It took almost exactly two years of radical open-mindedness (Principle 1.3), identifying and diagnosing problems (2.2 and 2.4), paying attention to people’s track records (8.4), not getting hung up on how things “should” be (1.4a) and synthesizing the situation at hand (5.2) for logic, reason and common sense (5.5) to finally overtake Ray Dalio’s initially somewhat optimistic view (itself almost certainly the result of the aforementioned radical open-mindedness) of the Trump era and lead him to write a book about World War III, which he still thought was probably not imminent but also: He wrote a book about World War III. Since embracing our extremely depressing reality (1.4), however, the drumbeat of increasingly dire Dalio takes has grown louder and more frequent.
Being a quantitatively-minded sort of guy, Dalio has always tried to put a number on how bad he thinks things are getting. But he’s never put quite so compelling a number on it as this:
Bridgewater paid roughly $1.5 billion for the options contracts… tied to around $100 billion worth of the indexes, said people familiar with the matter. How much the firm stands to potentially make would depend on many factors, including the magnitude of any market decline and the timing of when the firm cashes in its bet….

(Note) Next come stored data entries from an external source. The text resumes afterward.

(** * pleme-web-observability: the telemetry engine

    A shallow embedding of [src/telemetry.ts] (with the types of
    [src/types.ts]) and the properties of its queue, flush scheduler,
    circuit breaker and teardown path; then of the session helpers of
    [src/session.ts].

    Conventions of the embedding.
    - The closure variables of [createObservability] form the record
      [State]; every inner function is a computation in the monad [M],
      which threads the [State] and collects the host calls the function
      makes ([Effect]: timers, [fetch], [sendBeacon], console, listeners).
    - Impure reads ([Date.now()], the session and page providers) are inputs
      of the function that performs them.
    - [flush] is [async]: the part before [await fetch] is [flush], the part
      after it ([flush_settle]) runs when the request settles; other
      functions may run in between.  When [JSON.stringify] throws on the
      batch no request is started and the [catch] block runs at once, inside
      [flush].
    - The host is a browser: [fetch], [Blob] and [navigator.sendBeacon]
      exist, and [fetch] reports every failure through the promise it
      returns.
    - JavaScript numbers are modelled by [Z] (the failure counter by [nat]);
      all the quantities the engine computes on are integers far below 2^53
      and [5000 * 2^k] is exact in binary floating point, so the integer
      model agrees with the code on them. *)

From Stdlib Require Import ZArith.
From stdpp Require Import base tactics option list strings pretty gmap.

Local Open Scope Z_scope.

(** ** Values of type [unknown] *)

(** The values the engine inspects: it only asks whether a value is an
    [Error] (then reads [message] and [stack]) and otherwise takes its
    [String(...)] form.  [JOther] stands for any other value that
    [JSON.stringify] accepts (a number, a plain object, ...) and
    [JUnserializable] for one it throws on (a [BigInt], an object that
    contains itself), both carried together with their [String(...)] form. *)
Inductive JSValue : Type :=
| JUndefined
| JNull
| JBool (b : bool)
| JString (s : string)
| JError (message : string) (stack : option string)
| JOther (str : string)
| JUnserializable (str : string).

The massive size of the wager has prompted chatter among traders and caused the price of some options to rise.
Bridgewater insists that it’s not betting on “any potential political developments in the U.S.,” but one can’t help but it isn’t exactly oversqueezing a dot (5.2e) to note that the options expire in March and, well…
March 2020 is significant in the Democratic primary because a majority of the party’s delegates, which are needed to capture a presidential nomination, will have been awarded by the end of the month.

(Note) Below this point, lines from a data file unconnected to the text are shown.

(** * The Page bridge of devtools-backend ([lib/backend/page.js])

    A [Page] sits between a device socket and a devtools-frontend
    WebSocket.  It keeps the list of enabled domains, routes inbound
    frontend requests ([handleIncomming]) and post-processes outbound
    messages ([send]).

    The development follows the class method by method.  Mutable fields of
    [this] live in a [Page] record, message objects that are passed by
    reference live in an object store, and every observable effect (log
    line, EventEmitter notification, middleware call, WebSocket
    transmission) is appended to a trace.

    [JSON.parse] and two modules the class imports are parameters here:
    [JSON.parse] is a partial function, the middleware registry a
    two-level map of functions on result payloads, and of the logger only
    whether it can be called as [this.log(..)] matters.  Log texts are not
    modelled. *)

From Stdlib Require Import ZArith Ascii String DecimalString.
From stdpp Require Import base list strings gmap.

#[local] Set Warnings "-register-all".

(** ** The JavaScript built-ins the class relies on *)

Module JS.

Local Open Scope string_scope.
Local Open Scope Z_scope.

(** Strings are sequences of code units, one [ascii] per unit; this is
    exact for ASCII text such as protocol method names. *)

(** [s.indexOf(pat)]: first position of [pat] in [s], or [-1]. *)
Definition indexOf (s pat : string) : Z :=
  match String.index 0 pat s with
  | Some n => Z.of_nat n
  | None => -1
  end.

(** Relative index resolution shared by [slice] and [splice]: a negative
    index counts from the end, and the result is clamped to [0..len]. *)
Definition clamp (len i : Z) : Z :=
  if i <? 0 then Z.max (len + i) 0 else Z.min i len.

(** [s.slice(start, end)] *)
Definition slice (s : string) (start stop : Z) : string :=
  let len := Z.of_nat (String.length s) in
  let from := clamp len start in
  let to := clamp len stop in
  String.substring (Z.to_nat from) (Z.to_nat (Z.max (to - from) 0)) s.

(** [s.slice(start)] *)
Definition slice_from (s : string) (start : Z) : string :=
  slice s start (Z.of_nat (String.length s)).

(** [arr.includes(x)] on an array of strings *)
Fixpoint includes (arr : list string) (x : string) : bool :=
  match arr with
  | [] => false
  | y :: rest => if String.eqb y x then true else includes rest x
  end.

(** [arr.indexOf(x)], counting from [i] for the head of [arr] *)
Fixpoint indexOf_from (i : Z) (arr : list string) (x : string) : Z :=
  match arr with
  | [] => -1
  | y :: rest => if String.eqb y x then i else indexOf_from (i + 1) rest x
  end.

Definition array_indexOf (arr : list string) (x : string) : Z :=
  indexOf_from 0 arr x.

(** [arr.splice(start, deleteCount)]: the array as it is left behind.
    [deleteCount] elements are removed from the resolved start on,
    clamped to what the array holds. *)
Definition splice {A} (arr : list A) (start deleteCount : Z) : list A :=
  let len := Z.of_nat (length arr) in
  let actualStart := clamp len start in
  let actualDeleteCount := Z.min (Z.max deleteCount 0) (len - actualStart) in
  take (Z.to_nat actualStart) arr
    ++ drop (Z.to_nat (actualStart + actualDeleteCount)) arr.

(** [arr.push(x)] *)
Definition push {A} (arr : list A) (x : A) : list A := arr ++ [x].

(** *** Values carried by protocol messages

    Numbers are restricted to integers (message ids).  An object is an
    association list in insertion order, which is the order
    [JSON.stringify] prints non-index keys in. *)
Inductive json : Type :=
| JUndefined
| JNull
| JBool (b : bool)
| JNum (n : Z)
| JStr (s : string)
| JArr (elems : list json)
| JObj (props : list (string * json)).

Abbreviation object := (list (string * json)).

(** [o[k]]: own property lookup; [undefined] when absent. *)
Fixpoint get (o : object) (k : string) : json :=
  match o with
  | [] => JUndefined
  | (k', v) :: rest => if String.eqb k' k then v else get rest k
  end.

(** [delete o[k]] *)
Fixpoint delete_prop (o : object) (k : string) : object :=
  match o with
  | [] => []
  | (k', v) :: rest =>
      if String.eqb k' k then delete_prop rest k
      else (k', v) :: delete_prop rest k
  end.

Definition keys (o : object) : list string := o.*1.

Definition number_to_string (n : Z) : string :=
  NilZero.string_of_int (Z.to_int n).

(** [String(v)], used when a value is a computed property key
    ([middleware[msg._domain]]). *)
Fixpoint to_string (v : json) : string :=
  match v with
  | JUndefined => "undefined"
  | JNull => "null"
  | JBool true => "true"
  | JBool false => "false"
  | JNum n => number_to_string n
  | JStr s => s
  | JArr elems =>
      String.concat ","
        (map (fun e => match e with
                       | JUndefined | JNull => ""
                       | _ => to_string e
                       end) elems)
  | JObj _ => "[object Object]"
  end.

(** *** [JSON.stringify] *)

Definition hex_digit (n : N) : ascii :=
  ascii_of_N (if (n <? 10)%N then 48 + n else 87 + n).

Definition dquote : ascii := "034".
Definition backslash : ascii := "092".

Definition escape_char (c : ascii) : string :=
  let n := N_of_ascii c in
  if (n =? 34)%N then String backslash (String dquote "")
  else if (n =? 92)%N then String backslash (String backslash "")
  else if (n =? 8)%N then String backslash "b"
  else if (n =? 12)%N then String backslash "f"
  else if (n =? 10)%N then String backslash "n"
  else if (n =? 13)%N then String backslash "r"
  else if (n =? 9)%N then String backslash "t"
  else if (n <? 32)%N then
    String backslash
      ("u00" ++ String (hex_digit (n / 16)) (String (hex_digit (n mod 16)) ""))
  else String c "".

Fixpoint escape (s : string) : string :=
  match s with
  | EmptyString => ""
  | String c rest => escape_char c ++ escape rest
  end.

Definition quote (s : string) : string :=
  String dquote (escape s ++ String dquote "").

(** [None] stands for the [undefined] that [JSON.stringify] returns for
    an [undefined] value: such a property is left out of an object and
    printed as [null] inside an array. *)
Fixpoint stringify_value (v : json) : option string :=
  match v with
  | JUndefined => None
  | JNull => Some "null"
  | JBool true => Some "true"
  | JBool false => Some "false"
  | JNum n => Some (number_to_string n)
  | JStr s => Some (quote s)
  | JArr elems =>
      Some ("[" ++ String.concat ","
                     (map (fun e => default "null" (stringify_value e)) elems)
                ++ "]")
  | JObj props =>
      Some ("{" ++ String.concat ","
                     ((fix members (ps : object) : list string :=
                         match ps with
                         | [] => []
                         | (k, x) :: rest =>
                             match stringify_value x with
                             | Some sx => (quote k ++ ":" ++ sx) :: members rest
                             | None => members rest
                             end
                         end) props)
                ++ "}")
  end.

(** [JSON.stringify(o)] for an object [o] *)
Definition JSON_stringify (o : object) : string :=
  default "" (stringify_value (JObj o)).

End JS.

Import JS.

Local Open Scope string_scope.
Local Open Scope list_scope.
Local Open Scope Z_scope.

(** ** State of a page and of the objects it is handed *)

(** [ws.readyState] *)
Inductive ReadyState : Type := CONNECTING | OPEN | CLOSING | CLOSED.

(** The callbacks the class registers on the socket.io namespace, on the
    WebSocket server and on the device socket. *)
Inductive listener : Type :=
| BoundConnect              (* ::this.connect *)
| BoundDisconnect           (* ::this.disconnect *)
| BoundConnectWebSocket     (* ::this.connectWebSocket *)
| BoundSend                 (* ::this.send *)
| DeviceHandshake           (* (msg) => { this.enable(msg.supportedDomains); this.log.info(..) } *)
| DeviceDebug.              (* (msg) => this.log.debug(msg) *)

(** The callbacks the class registers on the frontend WebSocket. *)
Inductive ws_listener : Type :=
| BoundHandleIncomming      (* ::this.handleIncomming *)
| MarkConnected             (* () => (this.isConnected = true) *)
| CloseThunk.               (* () => ::this.disconnectWebSocket *)

(** An event emitter the page subscribes to: the socket.io namespace, the
    device socket and the WebSocket server. *)
Record Emitter : Type := mkEmitter {
  handlers : list (string * listener)
}.

(** The devtools-frontend WebSocket. *)
Record WebSocket : Type := mkWebSocket {
  readyState : ReadyState;
  ws_handlers : list (string * ws_listener)
}.

(** [emitter.on(name, l)] *)
Definition on (e : Emitter) (name : string) (l : listener) : Emitter :=
  {| handlers := handlers e ++ [(name, l)] |}.

Definition ws_on (w : WebSocket) (name : string) (l : ws_listener) : WebSocket :=
  {| readyState := readyState w; ws_handlers := ws_handlers w ++ [(name, l)] |}.

(** The fields of [this]. [socket] and [ws] are optional because
    [disconnect] and [disconnectWebSocket] delete them. *)
Record Page : Type := mkPage {
  uuid : string;
  isConnected : bool;
  domains : list string;
  io : Emitter;
  socket : option Emitter;
  ws : option WebSocket
}.

Definition set_isConnected (b : bool) (p : Page) : Page :=
  {| uuid := uuid p; isConnected := b; domains := domains p;
     io := io p; socket := socket p; ws := ws p |}.

Definition set_domains (ds : list string) (p : Page) : Page :=
  {| uuid := uuid p; isConnected := isConnected p; domains := ds;
     io := io p; socket := socket p; ws := ws p |}.

Definition set_socket (s : option Emitter) (p : Page) : Page :=
  {| uuid := uuid p; isConnected := isConnected p; domains := domains p;
     io := io p; socket := s; ws := ws p |}.

Definition set_ws (w : option WebSocket) (p : Page) : Page :=
  {| uuid := uuid p; isConnected := isConnected p; domains := domains p;
     io := io p; socket := socket p; ws := w |}.

(** Message objects are passed by reference: a reference is an index into
    the store of live objects. *)
Definition ref : Type := nat.

Record State : Type := mkState {
  this : Page;
  heap : list object
}.

(** ** Effects *)

Inductive LogCall : Type :=
| LogDebug      (* this.log.debug(..) *)
| LogInfo       (* this.log.info(..) *)
| LogDirect.    (* this.log(..) *)

(** What a method does that the outside can observe, in order.  The
    listeners of the page's own notifications belong to other modules;
    a notification is recorded, and its listeners are taken not to call
    back into the page while it is delivered. *)
Inductive effect : Type :=
| Log (how : LogCall)
| Emit (name : json) (args : list json)           (* this.emit(name, ...args) *)
| Middleware (domain method : string) (arg : json) (* a server side handler ran *)
| WsSend (data : string).                         (* this.ws.send(data) *)

Inductive error : Type := TypeError | SyntaxError.

(** How a call ends: it returns, it throws, or the bound put on the
    depth of nested [send] calls is used up (the call stack overflows). *)
Inductive completion (A : Type) : Type :=
| Normal (a : A)
| Throw (e : error)
| Exhausted.

Arguments Normal {A} a.
Arguments Throw {A} e.
Arguments Exhausted {A}.

(** A method body: from the state before to the completion, the state
    after and the effects performed. *)
Definition M (A : Type) : Type := State -> completion A * State * list effect.

Definition ret {A} (a : A) : M A := fun s => (Normal a, s, []).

Which suggests that Dalio has either diagnosed an Elizabeth Warren presidency as a bigger threat than a continuing Donald Trump presidency, or that others have inaccurately diagnosed it as such but, in a self-fulfilling way, have accurately diagnosed that it means the markets will tank when it becomes clear that the senior senator from Massachusetts will be triumphantly taking the stage in Milwaukee next July, assuming the good vote-counters of California have given us an inkling of that by midnight on March 31.